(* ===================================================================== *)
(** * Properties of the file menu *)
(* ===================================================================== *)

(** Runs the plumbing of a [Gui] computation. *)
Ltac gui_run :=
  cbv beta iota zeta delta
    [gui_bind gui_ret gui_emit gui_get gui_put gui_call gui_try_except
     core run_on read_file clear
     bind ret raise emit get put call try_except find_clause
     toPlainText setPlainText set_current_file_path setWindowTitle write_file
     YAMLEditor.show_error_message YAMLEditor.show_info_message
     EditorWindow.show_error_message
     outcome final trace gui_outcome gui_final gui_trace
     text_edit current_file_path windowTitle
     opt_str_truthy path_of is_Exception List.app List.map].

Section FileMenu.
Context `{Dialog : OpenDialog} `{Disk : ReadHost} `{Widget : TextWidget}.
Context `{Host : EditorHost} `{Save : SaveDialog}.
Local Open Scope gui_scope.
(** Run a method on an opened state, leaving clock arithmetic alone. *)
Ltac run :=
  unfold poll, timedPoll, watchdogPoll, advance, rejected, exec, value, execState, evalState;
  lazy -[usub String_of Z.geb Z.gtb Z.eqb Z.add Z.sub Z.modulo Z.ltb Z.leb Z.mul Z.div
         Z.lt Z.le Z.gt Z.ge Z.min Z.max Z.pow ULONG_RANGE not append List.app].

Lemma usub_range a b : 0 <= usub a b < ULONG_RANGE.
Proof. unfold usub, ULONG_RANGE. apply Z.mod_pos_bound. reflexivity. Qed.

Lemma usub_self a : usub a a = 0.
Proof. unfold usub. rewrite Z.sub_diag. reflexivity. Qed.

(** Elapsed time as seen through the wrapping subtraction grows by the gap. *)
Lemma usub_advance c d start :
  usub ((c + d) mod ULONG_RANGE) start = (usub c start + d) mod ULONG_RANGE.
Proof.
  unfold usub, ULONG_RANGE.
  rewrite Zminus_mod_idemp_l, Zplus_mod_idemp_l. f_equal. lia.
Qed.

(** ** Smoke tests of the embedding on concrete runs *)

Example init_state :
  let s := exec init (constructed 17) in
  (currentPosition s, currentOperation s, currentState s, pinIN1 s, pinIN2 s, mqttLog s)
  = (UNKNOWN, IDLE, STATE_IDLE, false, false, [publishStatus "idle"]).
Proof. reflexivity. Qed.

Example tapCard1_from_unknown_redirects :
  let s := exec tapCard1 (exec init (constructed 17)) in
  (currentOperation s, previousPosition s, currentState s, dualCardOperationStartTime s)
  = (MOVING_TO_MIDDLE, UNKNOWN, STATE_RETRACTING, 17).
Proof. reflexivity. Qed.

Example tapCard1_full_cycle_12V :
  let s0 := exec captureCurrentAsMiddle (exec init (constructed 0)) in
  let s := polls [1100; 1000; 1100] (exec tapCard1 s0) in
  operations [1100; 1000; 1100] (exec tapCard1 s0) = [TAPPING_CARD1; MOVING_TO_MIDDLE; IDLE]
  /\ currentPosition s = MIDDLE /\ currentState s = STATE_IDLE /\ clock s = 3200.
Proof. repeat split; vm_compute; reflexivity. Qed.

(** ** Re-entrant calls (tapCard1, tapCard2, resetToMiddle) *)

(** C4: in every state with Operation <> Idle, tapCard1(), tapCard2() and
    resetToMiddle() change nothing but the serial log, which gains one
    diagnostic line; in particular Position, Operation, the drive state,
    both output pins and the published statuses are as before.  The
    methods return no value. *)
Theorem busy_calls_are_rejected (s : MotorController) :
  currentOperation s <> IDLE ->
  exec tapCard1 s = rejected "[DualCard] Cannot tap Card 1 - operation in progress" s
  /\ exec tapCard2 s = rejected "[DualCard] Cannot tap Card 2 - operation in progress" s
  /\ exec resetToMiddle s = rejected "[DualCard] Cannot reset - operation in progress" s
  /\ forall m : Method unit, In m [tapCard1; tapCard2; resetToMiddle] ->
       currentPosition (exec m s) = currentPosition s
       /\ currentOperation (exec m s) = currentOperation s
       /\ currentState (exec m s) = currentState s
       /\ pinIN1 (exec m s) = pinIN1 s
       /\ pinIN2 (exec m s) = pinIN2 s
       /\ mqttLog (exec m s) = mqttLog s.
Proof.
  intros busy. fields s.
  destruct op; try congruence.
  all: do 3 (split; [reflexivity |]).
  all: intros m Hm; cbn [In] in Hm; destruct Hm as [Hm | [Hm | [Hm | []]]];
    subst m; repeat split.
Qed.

==

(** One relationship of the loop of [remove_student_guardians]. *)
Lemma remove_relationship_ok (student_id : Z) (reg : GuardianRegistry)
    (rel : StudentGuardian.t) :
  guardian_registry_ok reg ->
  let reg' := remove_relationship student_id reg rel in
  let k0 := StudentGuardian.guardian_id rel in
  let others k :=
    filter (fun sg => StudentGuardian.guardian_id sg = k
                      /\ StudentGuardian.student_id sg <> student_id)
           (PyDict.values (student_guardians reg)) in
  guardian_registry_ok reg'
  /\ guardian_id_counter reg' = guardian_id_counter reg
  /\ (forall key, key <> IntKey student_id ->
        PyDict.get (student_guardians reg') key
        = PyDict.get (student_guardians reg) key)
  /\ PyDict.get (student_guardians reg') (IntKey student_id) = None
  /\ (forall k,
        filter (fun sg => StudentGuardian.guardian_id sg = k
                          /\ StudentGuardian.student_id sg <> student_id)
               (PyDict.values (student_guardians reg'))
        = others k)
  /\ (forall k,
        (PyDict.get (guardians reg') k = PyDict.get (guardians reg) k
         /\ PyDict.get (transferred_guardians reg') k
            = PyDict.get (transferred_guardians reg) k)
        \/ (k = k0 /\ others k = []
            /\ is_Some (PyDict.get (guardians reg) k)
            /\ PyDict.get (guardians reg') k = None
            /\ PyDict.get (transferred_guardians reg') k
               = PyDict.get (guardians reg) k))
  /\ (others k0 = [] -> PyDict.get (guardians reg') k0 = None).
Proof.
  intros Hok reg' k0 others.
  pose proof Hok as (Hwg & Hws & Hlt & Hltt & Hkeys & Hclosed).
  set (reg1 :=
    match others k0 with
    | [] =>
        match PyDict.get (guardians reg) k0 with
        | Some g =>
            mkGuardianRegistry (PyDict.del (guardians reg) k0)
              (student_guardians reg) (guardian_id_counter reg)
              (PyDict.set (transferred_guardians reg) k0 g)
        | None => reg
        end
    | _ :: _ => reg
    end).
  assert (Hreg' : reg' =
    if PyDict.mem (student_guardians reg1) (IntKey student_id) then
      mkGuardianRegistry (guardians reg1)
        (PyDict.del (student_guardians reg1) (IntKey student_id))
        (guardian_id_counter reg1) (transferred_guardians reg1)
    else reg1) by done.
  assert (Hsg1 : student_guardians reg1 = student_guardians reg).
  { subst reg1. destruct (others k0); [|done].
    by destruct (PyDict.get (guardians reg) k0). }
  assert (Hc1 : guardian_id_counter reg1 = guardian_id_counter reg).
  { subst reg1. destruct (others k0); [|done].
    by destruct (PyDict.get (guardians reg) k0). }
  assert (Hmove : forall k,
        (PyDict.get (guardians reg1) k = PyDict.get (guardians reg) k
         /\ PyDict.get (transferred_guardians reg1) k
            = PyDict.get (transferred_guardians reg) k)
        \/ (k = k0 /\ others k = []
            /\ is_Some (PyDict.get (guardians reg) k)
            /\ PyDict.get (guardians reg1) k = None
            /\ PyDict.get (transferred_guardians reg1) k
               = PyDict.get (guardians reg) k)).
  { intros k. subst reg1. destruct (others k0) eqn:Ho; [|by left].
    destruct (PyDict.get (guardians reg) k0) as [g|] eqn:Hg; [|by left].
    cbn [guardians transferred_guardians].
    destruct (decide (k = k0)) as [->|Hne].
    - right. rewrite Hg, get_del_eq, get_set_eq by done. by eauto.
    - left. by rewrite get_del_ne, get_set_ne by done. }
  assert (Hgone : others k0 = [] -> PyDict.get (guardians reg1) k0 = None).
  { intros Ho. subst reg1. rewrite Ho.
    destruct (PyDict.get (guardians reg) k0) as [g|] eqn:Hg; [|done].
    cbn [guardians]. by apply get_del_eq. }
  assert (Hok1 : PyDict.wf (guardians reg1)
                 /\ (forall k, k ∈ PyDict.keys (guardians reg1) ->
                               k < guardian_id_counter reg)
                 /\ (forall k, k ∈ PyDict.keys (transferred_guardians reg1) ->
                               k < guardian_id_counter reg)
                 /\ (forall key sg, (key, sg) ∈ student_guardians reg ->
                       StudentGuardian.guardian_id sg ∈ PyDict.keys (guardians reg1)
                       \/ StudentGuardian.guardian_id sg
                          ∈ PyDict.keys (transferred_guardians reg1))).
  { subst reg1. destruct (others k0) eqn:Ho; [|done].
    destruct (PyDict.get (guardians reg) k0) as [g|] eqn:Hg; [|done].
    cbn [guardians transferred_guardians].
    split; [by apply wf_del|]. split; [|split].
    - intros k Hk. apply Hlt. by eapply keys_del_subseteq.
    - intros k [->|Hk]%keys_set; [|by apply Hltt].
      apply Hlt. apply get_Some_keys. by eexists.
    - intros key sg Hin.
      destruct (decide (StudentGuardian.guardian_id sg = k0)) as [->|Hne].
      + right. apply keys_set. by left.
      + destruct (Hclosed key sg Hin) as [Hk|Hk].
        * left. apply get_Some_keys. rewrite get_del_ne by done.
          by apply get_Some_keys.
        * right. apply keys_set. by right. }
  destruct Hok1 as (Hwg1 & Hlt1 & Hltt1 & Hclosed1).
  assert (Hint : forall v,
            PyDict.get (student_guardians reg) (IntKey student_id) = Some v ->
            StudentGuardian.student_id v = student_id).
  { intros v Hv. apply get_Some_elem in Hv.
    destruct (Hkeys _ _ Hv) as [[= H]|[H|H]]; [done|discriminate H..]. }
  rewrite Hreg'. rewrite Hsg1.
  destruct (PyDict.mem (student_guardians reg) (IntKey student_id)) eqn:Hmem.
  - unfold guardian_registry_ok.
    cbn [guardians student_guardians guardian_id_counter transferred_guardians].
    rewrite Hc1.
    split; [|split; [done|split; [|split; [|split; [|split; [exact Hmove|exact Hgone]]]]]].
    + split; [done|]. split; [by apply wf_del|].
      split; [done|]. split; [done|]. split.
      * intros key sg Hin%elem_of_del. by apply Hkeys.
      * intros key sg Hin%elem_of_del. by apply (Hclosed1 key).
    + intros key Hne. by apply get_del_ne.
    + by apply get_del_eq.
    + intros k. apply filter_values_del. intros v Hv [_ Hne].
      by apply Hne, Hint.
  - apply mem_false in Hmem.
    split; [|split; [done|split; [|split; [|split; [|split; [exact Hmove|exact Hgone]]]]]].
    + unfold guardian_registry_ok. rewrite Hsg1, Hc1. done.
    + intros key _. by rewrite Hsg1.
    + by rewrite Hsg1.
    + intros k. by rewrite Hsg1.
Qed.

--

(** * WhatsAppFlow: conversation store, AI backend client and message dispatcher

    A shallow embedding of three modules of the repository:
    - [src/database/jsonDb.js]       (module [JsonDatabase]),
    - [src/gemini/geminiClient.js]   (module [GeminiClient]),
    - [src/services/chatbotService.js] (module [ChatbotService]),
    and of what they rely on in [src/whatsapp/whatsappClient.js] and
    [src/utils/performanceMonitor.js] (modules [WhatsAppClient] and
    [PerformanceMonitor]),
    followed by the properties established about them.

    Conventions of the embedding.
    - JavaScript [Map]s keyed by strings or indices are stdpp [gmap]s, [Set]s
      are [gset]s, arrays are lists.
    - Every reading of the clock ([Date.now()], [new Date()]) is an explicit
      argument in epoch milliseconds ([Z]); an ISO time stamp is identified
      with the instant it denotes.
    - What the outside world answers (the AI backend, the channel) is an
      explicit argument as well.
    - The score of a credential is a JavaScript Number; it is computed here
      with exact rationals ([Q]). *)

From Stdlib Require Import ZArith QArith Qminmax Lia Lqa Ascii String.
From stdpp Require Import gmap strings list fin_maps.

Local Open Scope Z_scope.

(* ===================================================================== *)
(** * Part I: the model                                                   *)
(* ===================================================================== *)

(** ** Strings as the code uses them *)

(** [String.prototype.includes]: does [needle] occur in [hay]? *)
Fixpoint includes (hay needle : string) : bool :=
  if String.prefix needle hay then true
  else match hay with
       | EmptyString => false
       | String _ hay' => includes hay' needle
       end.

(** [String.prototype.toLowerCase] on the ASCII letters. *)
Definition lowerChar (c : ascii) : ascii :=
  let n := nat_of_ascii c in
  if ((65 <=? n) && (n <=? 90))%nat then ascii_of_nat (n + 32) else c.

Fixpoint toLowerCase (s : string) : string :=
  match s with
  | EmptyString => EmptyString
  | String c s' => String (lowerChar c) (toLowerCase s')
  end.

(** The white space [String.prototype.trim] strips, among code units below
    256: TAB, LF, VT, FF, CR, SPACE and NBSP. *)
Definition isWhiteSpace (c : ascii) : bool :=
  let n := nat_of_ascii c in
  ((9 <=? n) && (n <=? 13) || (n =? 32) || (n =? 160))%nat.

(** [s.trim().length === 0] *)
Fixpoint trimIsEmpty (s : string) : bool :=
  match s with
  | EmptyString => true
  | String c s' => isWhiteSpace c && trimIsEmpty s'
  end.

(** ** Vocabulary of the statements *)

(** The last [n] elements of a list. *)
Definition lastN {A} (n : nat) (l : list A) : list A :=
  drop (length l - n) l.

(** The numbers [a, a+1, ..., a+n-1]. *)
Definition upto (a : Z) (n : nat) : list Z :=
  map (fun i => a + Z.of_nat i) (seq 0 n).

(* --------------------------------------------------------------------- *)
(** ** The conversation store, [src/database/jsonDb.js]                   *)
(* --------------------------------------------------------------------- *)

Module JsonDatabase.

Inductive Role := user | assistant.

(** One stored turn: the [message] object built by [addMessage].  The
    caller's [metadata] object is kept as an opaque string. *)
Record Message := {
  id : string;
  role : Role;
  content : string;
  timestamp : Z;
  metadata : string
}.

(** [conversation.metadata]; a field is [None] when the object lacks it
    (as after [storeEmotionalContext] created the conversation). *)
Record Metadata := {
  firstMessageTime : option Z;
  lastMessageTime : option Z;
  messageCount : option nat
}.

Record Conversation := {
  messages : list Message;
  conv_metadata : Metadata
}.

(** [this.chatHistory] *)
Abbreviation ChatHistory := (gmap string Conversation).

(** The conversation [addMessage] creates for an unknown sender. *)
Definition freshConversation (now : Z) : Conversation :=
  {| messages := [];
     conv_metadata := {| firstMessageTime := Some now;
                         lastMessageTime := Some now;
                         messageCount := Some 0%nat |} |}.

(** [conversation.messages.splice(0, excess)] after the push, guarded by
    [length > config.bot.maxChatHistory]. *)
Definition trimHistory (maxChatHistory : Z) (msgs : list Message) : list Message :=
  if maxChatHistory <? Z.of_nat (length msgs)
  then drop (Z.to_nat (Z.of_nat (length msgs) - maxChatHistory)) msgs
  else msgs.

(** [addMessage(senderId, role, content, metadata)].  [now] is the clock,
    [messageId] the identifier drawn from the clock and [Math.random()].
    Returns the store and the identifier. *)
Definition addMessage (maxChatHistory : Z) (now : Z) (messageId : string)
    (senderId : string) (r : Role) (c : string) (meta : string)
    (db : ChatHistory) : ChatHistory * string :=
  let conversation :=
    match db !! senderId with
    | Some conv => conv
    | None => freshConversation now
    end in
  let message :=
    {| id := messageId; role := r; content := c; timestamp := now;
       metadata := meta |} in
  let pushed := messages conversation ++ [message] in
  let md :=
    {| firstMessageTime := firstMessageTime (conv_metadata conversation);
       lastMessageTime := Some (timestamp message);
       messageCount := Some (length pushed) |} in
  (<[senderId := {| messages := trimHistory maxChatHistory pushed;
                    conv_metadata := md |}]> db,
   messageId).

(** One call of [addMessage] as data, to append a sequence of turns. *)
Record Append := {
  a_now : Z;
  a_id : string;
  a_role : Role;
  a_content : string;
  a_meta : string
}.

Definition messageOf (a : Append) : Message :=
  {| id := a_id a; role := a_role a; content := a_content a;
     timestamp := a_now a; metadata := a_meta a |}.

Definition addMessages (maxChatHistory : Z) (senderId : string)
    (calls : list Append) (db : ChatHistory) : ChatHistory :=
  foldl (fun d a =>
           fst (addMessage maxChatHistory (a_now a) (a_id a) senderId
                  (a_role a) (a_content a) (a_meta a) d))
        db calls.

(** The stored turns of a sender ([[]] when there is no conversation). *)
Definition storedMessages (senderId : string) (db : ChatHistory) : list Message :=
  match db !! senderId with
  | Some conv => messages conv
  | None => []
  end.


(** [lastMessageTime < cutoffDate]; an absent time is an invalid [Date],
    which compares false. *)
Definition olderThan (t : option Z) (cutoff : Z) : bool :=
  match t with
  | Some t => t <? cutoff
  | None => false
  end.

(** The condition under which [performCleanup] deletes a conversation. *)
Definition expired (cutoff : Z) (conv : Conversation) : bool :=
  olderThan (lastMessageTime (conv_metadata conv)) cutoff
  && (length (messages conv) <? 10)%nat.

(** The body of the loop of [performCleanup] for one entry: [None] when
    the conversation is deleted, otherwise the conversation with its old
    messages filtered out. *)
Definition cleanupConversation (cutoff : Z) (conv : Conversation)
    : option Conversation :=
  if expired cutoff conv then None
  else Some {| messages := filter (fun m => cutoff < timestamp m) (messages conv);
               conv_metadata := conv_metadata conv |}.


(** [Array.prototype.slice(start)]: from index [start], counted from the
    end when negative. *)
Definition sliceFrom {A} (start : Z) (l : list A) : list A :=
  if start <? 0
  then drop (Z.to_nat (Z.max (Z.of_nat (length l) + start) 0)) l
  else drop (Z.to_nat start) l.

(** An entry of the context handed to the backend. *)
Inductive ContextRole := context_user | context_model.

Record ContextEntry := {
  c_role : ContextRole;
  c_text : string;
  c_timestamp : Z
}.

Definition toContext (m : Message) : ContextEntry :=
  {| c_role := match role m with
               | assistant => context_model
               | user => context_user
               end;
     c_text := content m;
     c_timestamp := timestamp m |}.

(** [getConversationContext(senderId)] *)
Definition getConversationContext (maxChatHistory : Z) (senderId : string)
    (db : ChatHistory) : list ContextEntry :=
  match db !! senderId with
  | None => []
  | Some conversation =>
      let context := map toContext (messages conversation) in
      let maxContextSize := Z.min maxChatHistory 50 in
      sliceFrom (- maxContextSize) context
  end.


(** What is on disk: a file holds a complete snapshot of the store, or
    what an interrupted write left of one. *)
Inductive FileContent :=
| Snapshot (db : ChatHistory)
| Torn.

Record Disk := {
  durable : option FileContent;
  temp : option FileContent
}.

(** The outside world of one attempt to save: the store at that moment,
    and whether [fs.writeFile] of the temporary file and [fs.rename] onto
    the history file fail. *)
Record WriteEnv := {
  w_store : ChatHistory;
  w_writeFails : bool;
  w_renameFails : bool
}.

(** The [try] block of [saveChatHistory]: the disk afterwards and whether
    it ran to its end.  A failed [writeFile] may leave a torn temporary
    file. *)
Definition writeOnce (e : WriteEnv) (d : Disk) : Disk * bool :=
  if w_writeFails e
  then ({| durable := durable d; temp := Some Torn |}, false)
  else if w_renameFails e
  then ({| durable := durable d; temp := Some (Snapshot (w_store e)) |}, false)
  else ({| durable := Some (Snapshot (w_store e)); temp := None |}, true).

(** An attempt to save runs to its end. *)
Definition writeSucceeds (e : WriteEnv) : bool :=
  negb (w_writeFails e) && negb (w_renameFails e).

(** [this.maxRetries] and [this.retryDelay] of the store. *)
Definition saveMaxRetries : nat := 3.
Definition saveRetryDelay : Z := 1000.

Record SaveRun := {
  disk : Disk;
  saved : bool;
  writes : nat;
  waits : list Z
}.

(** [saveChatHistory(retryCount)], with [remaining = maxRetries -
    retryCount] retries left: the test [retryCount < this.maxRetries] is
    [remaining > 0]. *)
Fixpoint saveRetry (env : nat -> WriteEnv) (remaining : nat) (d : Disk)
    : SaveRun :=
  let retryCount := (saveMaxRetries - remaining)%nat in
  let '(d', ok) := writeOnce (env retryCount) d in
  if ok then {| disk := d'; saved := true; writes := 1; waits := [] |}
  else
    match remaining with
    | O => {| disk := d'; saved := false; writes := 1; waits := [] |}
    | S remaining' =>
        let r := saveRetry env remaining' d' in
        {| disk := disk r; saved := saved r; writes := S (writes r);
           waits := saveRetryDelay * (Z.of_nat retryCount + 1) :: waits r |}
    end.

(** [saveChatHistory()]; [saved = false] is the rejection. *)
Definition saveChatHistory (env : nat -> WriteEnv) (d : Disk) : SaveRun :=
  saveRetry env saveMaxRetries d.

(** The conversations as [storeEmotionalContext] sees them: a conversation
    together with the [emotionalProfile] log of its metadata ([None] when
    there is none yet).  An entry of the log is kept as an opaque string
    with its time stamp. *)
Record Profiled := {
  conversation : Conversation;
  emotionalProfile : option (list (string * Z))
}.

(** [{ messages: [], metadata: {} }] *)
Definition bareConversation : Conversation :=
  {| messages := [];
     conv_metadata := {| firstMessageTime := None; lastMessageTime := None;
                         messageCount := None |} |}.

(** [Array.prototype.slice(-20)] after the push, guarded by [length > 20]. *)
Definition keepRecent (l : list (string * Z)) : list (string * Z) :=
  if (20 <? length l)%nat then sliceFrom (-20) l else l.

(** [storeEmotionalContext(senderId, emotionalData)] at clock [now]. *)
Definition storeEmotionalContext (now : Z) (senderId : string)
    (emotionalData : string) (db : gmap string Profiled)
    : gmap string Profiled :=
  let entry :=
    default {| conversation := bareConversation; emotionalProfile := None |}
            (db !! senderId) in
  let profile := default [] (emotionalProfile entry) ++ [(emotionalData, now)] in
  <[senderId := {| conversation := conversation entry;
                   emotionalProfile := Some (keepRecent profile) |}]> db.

[Work instruction]
Your answer should be only the number of lines in the entries above that hold the string "whether".

[Finished exercise]
2